The framework clearly states: “there is now recognition that the zoning regulations and licensing of small business, shops, hawkers and vendors, which have been in force since pre-independence, inhibit the growth of informal employment.

“A commission will be established by April 1991 to review, over the following two years, the objectives and effectiveness of the local council bye-laws and other regulations on economic activity, balancing growth objectives with enforcing acceptable public health standards and orderly development of towns and cities.”

The Insider is not aware of this commission ever being set up.

“Some relaxation of rules has already occurred, for example, the Harare City Council has relaxed the very strict conditions regarding provision of sanitary facilities before a market can be established, ” the framework says.

“However, the licensing requirements still cause delays and harassment to ordinary people wanting to earn a livelihood through informal economic activities. Therefore the licensing restrictions on hawking and street vending will be relaxed to promote employment.”

“Establishments which employ mechanical power presently require a licence under the Factories and Works Act irrespective of the number of persons employed. Such a wide coverage inhibits small business activity. A review will be undertaken of the possibility of amending the Factories and Works Act, for example, by exempting establishments which employ less than 10 persons even if mechanical power is used. Consideration will be given to simplifying local council bye-laws and other regulations for areas declared as growth points, as a first step towards general simplification for all areas,” the document says.

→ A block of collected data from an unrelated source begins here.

Lemma forward_relayed store c payload out (w : Proxy S) :
  index_ok (px_world w) →
  let '(r, w') := forward server app rq store c payload out w in
  relayed store c payload (outgoing payload out) w r w'.
Proof.
  intros Hi. unfold relayed, forward. destruct (is_true _).
  - unfold forward_stream, mbind at 1, pio_bind at 1, call_llm.
    destruct (llm_open_stream _ _) as [[[stream|e]|e] s]; try done.
    unfold mbind at 1, pio_bind at 1. set (w0 := MkProxy _ _ _ _). set (run := iter_bytes _ _ _ _).
    pose proof (run_callbacks_spec store c (messages_of payload) (sr_calls run) w0) as H.
    destruct (run_callbacks _ _ _ _ _ _ _ _) as [r w1]. destruct H as (-> & E1 & _ & E3).
    split_and!; [exact E1|reflexivity|by apply iter_bytes_yields|exact E3].
  - unfold forward_buffered, mbind at 1, pio_bind at 1, call_llm.
    destruct (llm_complete _ _) as [[[[[status hs] content]|e]|e] s]; try done.
    unfold mbind at 1, pio_bind at 1. destruct (_ && _); [|done]. destruct (buffered_message _) as [[message md]|]; [|done].
    unfold persist_assistant, mbind at 1, pio_bind at 1, record_tokens. rewrite or_no_metadata_usage.
    set (w0 := MkProxy _ _ _ _).
    destruct (store_answer_quiet store c (messages_of payload) message (or_no_metadata md) w0) as (E1 & _ & E3).
    pose proof (store_answer_returns store c (messages_of payload) message (or_no_metadata md) w0 Hi) as Hr.
    destruct (store_answer _ _ _ _ _ _ _ _ _) as [[u|e] w1]; (split; [exact E1|]); (split; [exact E3|]); [done|].
    by intros ?%Hr.
Qed.

(** C4: The client gets what the provider said, whatever becomes of its
    persistence.  A stream is relayed chunk by chunk and a buffered answer is
    returned with its status, headers and body, unless the store is in use and
    the answer holds a message it raises on; provider errors become error
    responses; the provider is called once; and the usage of every answer that
    reports one is counted exactly once, with or without a store. *)
Theorem chat_transparent (w : Proxy S) (sent : obj) :
  index_ok (px_world w) →
  let '(r, w') := chat_completions server app rq w in
  px_sent w' = px_sent w ++ [sent] →
  ∃ c payload store,
    conversation_of w = Some (c, payload) ∧ (store = true → store_in_use = true) ∧
    relayed store c payload sent w r w'.
Proof.
  intros Hi. pose proof (chat_inv w) as H. destruct (chat_completions _ _ _ _) as [r w']. intros Hsent.
  destruct H as [[(_ & E & _) _]|(raw & c & store & out & w1 & history & current & Hr & Hc & Hf & Hq & Hi1 & Hst & _)].
  { rewrite E in Hsent. apply (f_equal length) in Hsent. rewrite length_app /= in Hsent. lia. }
  exists c, (ddel raw "conversation_id"), store. split_and!; [done..|].
  pose proof (forward_sent store c (ddel raw "conversation_id") out w1) as Hs.
  pose proof (forward_relayed store c (ddel raw "conversation_id") out w1 (Hi1 Hi)) as Hrel.
  rewrite Hf in Hs Hrel. destruct Hq as (E1 & E2 & E3).
  simpl in Hs. rewrite Hsent E2 in Hs. simplify_eq. unfold relayed in *. by rewrite E1 E3 in Hrel.
Qed.
End route_lemmas.

(** ** A concrete proxy *)

#[local] Existing Instances sample_host sample_postgres sample_laws sample_uuids sample_search.
#[local] Instance sample_sessions : SessionIds := {| uuid5_session := slen |}.

(** The body of the provider's answer, and what it parses to. *)
Definition sample_answer : json :=
  JObj [("choices", JList [JObj [("message", JObj (chat_message "assistant" "hello"));
                                 ("finish_reason", JStr "stop")]]);
        ("usage", JObj [("total_tokens", JInt 3)])].

#[local] Instance sample_utf8 : Utf8 := {|
  utf8_decode := id;
  json_loads_bytes s := if bool_decide (s = "answer") then Some sample_answer
                        else if bool_decide (s = "odd")
                        then Some (JObj [("choices", JList [JObj [("message", JInt 5)]])])
                        else None;
|}.
(** ** Escaping *)

Fixpoint unescape (s : string) : string :=
  match s with
  | EmptyString => EmptyString
  | String c s' =>
      if bool_decide (c = backslash) then
        match s' with
        | EmptyString => EmptyString
        | String d t => String (if bool_decide (d = chr 110) then newline else d) (unescape t)
        end
      else String c (unescape s')
  end.

Definition escape_char (c : Ascii.ascii) : string :=
  if bool_decide (c = backslash) then String backslash (str1 backslash)
  else if bool_decide (c = quote) then String backslash dquote
  else if bool_decide (c = newline) then String backslash "n"
  else str1 c.

Lemma replace_char_app old new s t :
  replace_char old new (s +:+ t) = replace_char old new s +:+ replace_char old new t.
Proof.
  induction s as [|c s IH]; [done|]. change (String c s +:+ t) with (String c (s +:+ t)). simpl.
  case_bool_decide; rewrite IH; [by rewrite string_app_assoc|done].
Qed.

Lemma escape_label_cons c s : escape_label (String c s) = escape_char c +:+ escape_label s.
Proof.
  unfold escape_label. change (String c s) with (str1 c +:+ s). rewrite !replace_char_app. f_equal. by_char c.
Qed.

Lemma unescape_escape s : unescape (escape_label s) = s.
Proof.
  induction s as [|c s IH]; [done|]. rewrite escape_label_cons. unfold escape_char.
  case_bool_decide as H1; [subst; change (String backslash (unescape (escape_label s)) = String backslash s); by f_equal|].
  case_bool_decide as H2; [subst; change (String quote (unescape (escape_label s)) = String quote s); by f_equal|].
  case_bool_decide as H3; [subst; change (String newline (unescape (escape_label s)) = String newline s); by f_equal|].
  change (str1 c +:+ escape_label s) with (String c (escape_label s)). simpl.
  rewrite bool_decide_eq_false_2; [done|]. by f_equal.
Qed.

Lemma escape_no_newline s : has_char newline (escape_label s) = false.
Proof.
  induction s as [|c s IH]; [done|]. rewrite escape_label_cons has_char_app IH orb_false_r. by_char c.
Qed.

Lemma has_char_stake x n s : has_char x s = false → has_char x (stake n s) = false.
Proof.
  revert s. induction n as [|n IH]; intros [|c s]; simpl; try done.
  rewrite !orb_false_iff. intros [? ?]. auto.
Qed.

Lemma stake_all n s : (String.length s ≤ n)%nat → stake n s = s.
Proof. revert s. induction n as [|n IH]; intros [|c s]; simpl; intros; try done; [lia|]. rewrite IH; [lia|done]. Qed.

(** A label value stays on its line and within 128 characters, and a reader
    of the text format gets the value back, unless it was empty or its escaped
    form had to be cut. *)
Theorem label_roundtrip (v : string) :
  let s := _sanitize_label v in
  1 ≤ slen s ≤ 128 ∧ has_char newline s = false ∧
  (v ≠ EmptyString → slen (escape_label v) ≤ 128 → unescape s = v).
Proof.
  unfold _sanitize_label. pose proof (escape_no_newline v) as Hn.
  pose proof (length_stake LABEL_CHARS (escape_label v)) as Hl.
  destruct (stake LABEL_CHARS (escape_label v)) as [|c s] eqn:E.
  - split_and!; [done..|]. intros Hv _. apply (f_equal String.length) in E. exfalso. apply Hv.
    rewrite length_stake in E. destruct (escape_label v) as [|c s] eqn:Ev; [|simpl in E; lia].
    by rewrite -(unescape_escape v) Ev.
  - unfold LABEL_CHARS in Hl. split_and!.
    + unfold slen. simpl. lia.
    + unfold slen. rewrite Hl. lia.
    + rewrite -E. by apply has_char_stake.
    + intros _ Hlen. rewrite -E stake_all; [unfold LABEL_CHARS; unfold slen in Hlen; lia|]. apply unescape_escape.
Qed.

(** ** Counting *)

Definition observations : Type := list (list (string * string) * Q).

Definition observe_all (obs : observations) (h : Histogram) : res Histogram :=
  foldM (λ h o, observe_labelled o.1 o.2 h) h obs.

(** The values observed for one series. *)
Definition values_of (labelnames : list string) (key : series) (obs : observations) : list Q :=
  (λ o, nonneg o.2) <$> filter (λ o, series_key labelnames o.1 = key) obs.

Definition at_most (bound : Q) (values : list Q) : Z :=
  Z.of_nat (length (filter (λ v, Qle_bool v bound = true) values)).

Record counts_ok (obs : observations) (h h' : Histogram) : Prop := {
  co_names : hg_labelnames h' = hg_labelnames h;
  co_buckets : hg_buckets h' = hg_buckets h;
  co_series : ∀ key, let values := values_of (hg_labelnames h) key obs in
    dget (hg_bucket_counts h') key
    = (if values then None else Some ((λ b, at_most b values) <$> hg_buckets h)) ∧
    dget (hg_sums h') key = (if values then None else Some (foldl Qplus 0%Q values)) ∧
    dget (hg_counts h') key = (if values then None else Some (Z.of_nat (length values)));
}.

Lemma count_buckets_spec v bounds values :
  count_buckets v bounds ((λ b, at_most b values) <$> bounds) = (λ b, at_most b (values ++ [v])) <$> bounds.
Proof.
  induction bounds as [|b bounds IH]; [done|]. cbn -[at_most]. rewrite -IH. f_equal.
  unfold at_most. rewrite filter_app length_app filter_cons filter_nil.
  destruct (Qle_bool v b); simpl; lia.
Qed.

Lemma values_of_snoc names key obs o :
  values_of names key (obs ++ [o])
  = values_of names key obs ++ (if decide (series_key names o.1 = key) then [nonneg o.2] else []).
Proof.
  unfold values_of. rewrite filter_app fmap_app filter_cons filter_nil. by case_decide.
Qed.

Lemma observe_step obs h h' o :
  counts_ok obs h h' → ∃ h1, observe_labelled o.1 o.2 h' = Ok h1 ∧ counts_ok (obs ++ [o]) h h1.
Proof.
  intros [Hn Hb Hs]. unfold observe_labelled, Histogram_labels. rewrite Hn.
  set (key := series_key (hg_labelnames h) o.1). destruct (Hs key) as (H1 & H2 & H3).
  set (values := values_of (hg_labelnames h) key obs) in *.
  destruct (dmem (hg_bucket_counts h') key) eqn:Em.
  - assert (values ≠ []) as Hne.
    { intros E. rewrite E in H1. apply dmem_true, dget_is_Some in Em as [x Hx]. congruence. }
    unfold Histogram_observe. rewrite H1 H2 H3. destruct values as [|v0 vs] eqn:Ev; [done|].
    eexists. split; [reflexivity|]. split; [done..|]. intros k. rewrite values_of_snoc. fold key. simpl.
    case_decide as Hk; [subst k|].
    + rewrite !dget_dset_eq. fold values. rewrite Ev Hb count_buckets_spec. split_and!; [done| |].
      * by rewrite foldl_app.
      * f_equal. rewrite length_app. simpl. lia.
    + by rewrite app_nil_r !dget_dset_ne.
  - assert (values = []) as Ev.
    { destruct values as [|v0 vs]; [done|]. apply not_true_iff_false in Em. exfalso. apply Em, dmem_true, dget_is_Some.
      rewrite H1. by eexists. }
    unfold Histogram_observe. simpl. rewrite !dget_dset_eq. eexists. split; [reflexivity|]. split; [done..|].
    intros k. rewrite values_of_snoc. fold key. simpl. case_decide as Hk; [subst k|].
    + rewrite !dget_dset_eq. fold values. rewrite Ev. simpl. split_and!; [|done|done]. f_equal.
      rewrite Hb -(count_buckets_spec _ _ []). f_equal. clear. induction (hg_buckets h); simpl; by f_equal.
    + by rewrite app_nil_r !dget_dset_ne.
Qed.

Lemma at_most_mono b b' values : (b <= b')%Q → at_most b values ≤ at_most b' values.
Proof.
  intros Hb. unfold at_most. induction values as [|v values IH]; [done|]. rewrite !filter_cons.
  assert (Qle_bool v b = true → Qle_bool v b' = true) as Hi by (rewrite !Qle_bool_iff; lra).
  destruct (decide (Qle_bool v b = true)), (decide (Qle_bool v b' = true)); simpl; try lia. tauto.
Qed.

Lemma at_most_total b values : at_most b values ≤ Z.of_nat (length values).
Proof. unfold at_most. pose proof (length_filter (λ v, Qle_bool v b = true) values). lia. Qed.

(** A histogram counts right.  Whatever is observed under whatever labels,
    no observation fails; every series has, for each bound, the number of its
    values up to that bound, so that the buckets are cumulative and none
    exceeds the count; and the sum and count are those of its values.  Negative
    values count as zero. *)
Theorem histogram_counts (name documentation : string) (labelnames : list string) (buckets : list Q)
    (obs : observations) :
  ∃ h, observe_all obs (Histogram_init name documentation labelnames buckets) = Ok h ∧
  ∀ key, let values := values_of labelnames key obs in
    values ≠ [] →
    dget (hg_bucket_counts h) key = Some ((λ b, at_most b values) <$> py_sorted Qle_bool buckets) ∧
    StronglySorted Z.le ((λ b, at_most b values) <$> py_sorted Qle_bool buckets) ∧
    Forall (λ n, n ≤ Z.of_nat (length values)) ((λ b, at_most b values) <$> py_sorted Qle_bool buckets) ∧
    dget (hg_sums h) key = Some (foldl Qplus 0%Q values) ∧
    dget (hg_counts h) key = Some (Z.of_nat (length values)).
Proof.
  set (h0 := Histogram_init name documentation labelnames buckets).
  assert (∃ h, observe_all obs h0 = Ok h ∧ counts_ok obs h0 h) as (h & Eh & [_ _ Hs]).
  { unfold observe_all. induction obs as [|o obs (h & E & IH)] using rev_ind.
    - exists h0. split; [done|]. split; [done..|]. by intros key.
    - rewrite foldM_app E. simpl. destruct (observe_step _ _ _ o IH) as (h1 & -> & H1). simpl. eauto. }
  exists h. split; [done|]. intros key values Hne. destruct (Hs key) as (H1 & H2 & H3).
  change (hg_labelnames h0) with labelnames in *. fold values in H1, H2, H3.
  change (hg_buckets h0) with (py_sorted Qle_bool buckets) in H1.
  destruct values as [|v vs]; [done|]. split_and!; [done| | |done|done].
  - assert (StronglySorted (λ a b, Qle_bool a b = true) (py_sorted Qle_bool buckets)) as Hsort.
    { apply py_sorted_sorted.
      - intros a b. rewrite !Qle_bool_iff. lra.
      - intros a b c. rewrite !Qle_bool_iff. lra. }
    clear H1 H2 H3. induction Hsort as [|b bs _ IH Hall]; [constructor|]. rewrite fmap_cons. constructor; [done|].
    apply Forall_fmap. eapply Forall_impl; [exact Hall|]. intros b' Hb%Qle_bool_iff. by apply at_most_mono.
  - apply Forall_fmap, Forall_true. intros b. apply at_most_total.
Qed.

This document was released at the beginning of last year having been prepared years before but it was only in June this year that the government showed it wanted these by-laws relaxed when Finance Minister Bernard Chidzero and Local Government Minister Joseph Msika called on local authorities at their annual general meeting in Kariba to amend these by-laws.

All along vendors have been having running battles with police who confiscate their products and fine them for illegally selling these products.

As a result while normally it would be the more mature men and women who would be hawking fruits and vegetables, the game has now been passed over to the younger folk since they are the ones who are able to outrun the police. Unfortunately some of these youths are of school-going age, and indeed, some go to school and spend the afternoon in this cat-and-mouse game as they try to fend for their own school fees.

Though belated, calls by Chidzero and Msika that local authorities should relax their by-laws to allow open trade are most welcome but it appears that local authorities, still using the pretext of sound town planning, will not give in easily as they claim such a move would result in environmental and health hazards too ghastly to contemplate.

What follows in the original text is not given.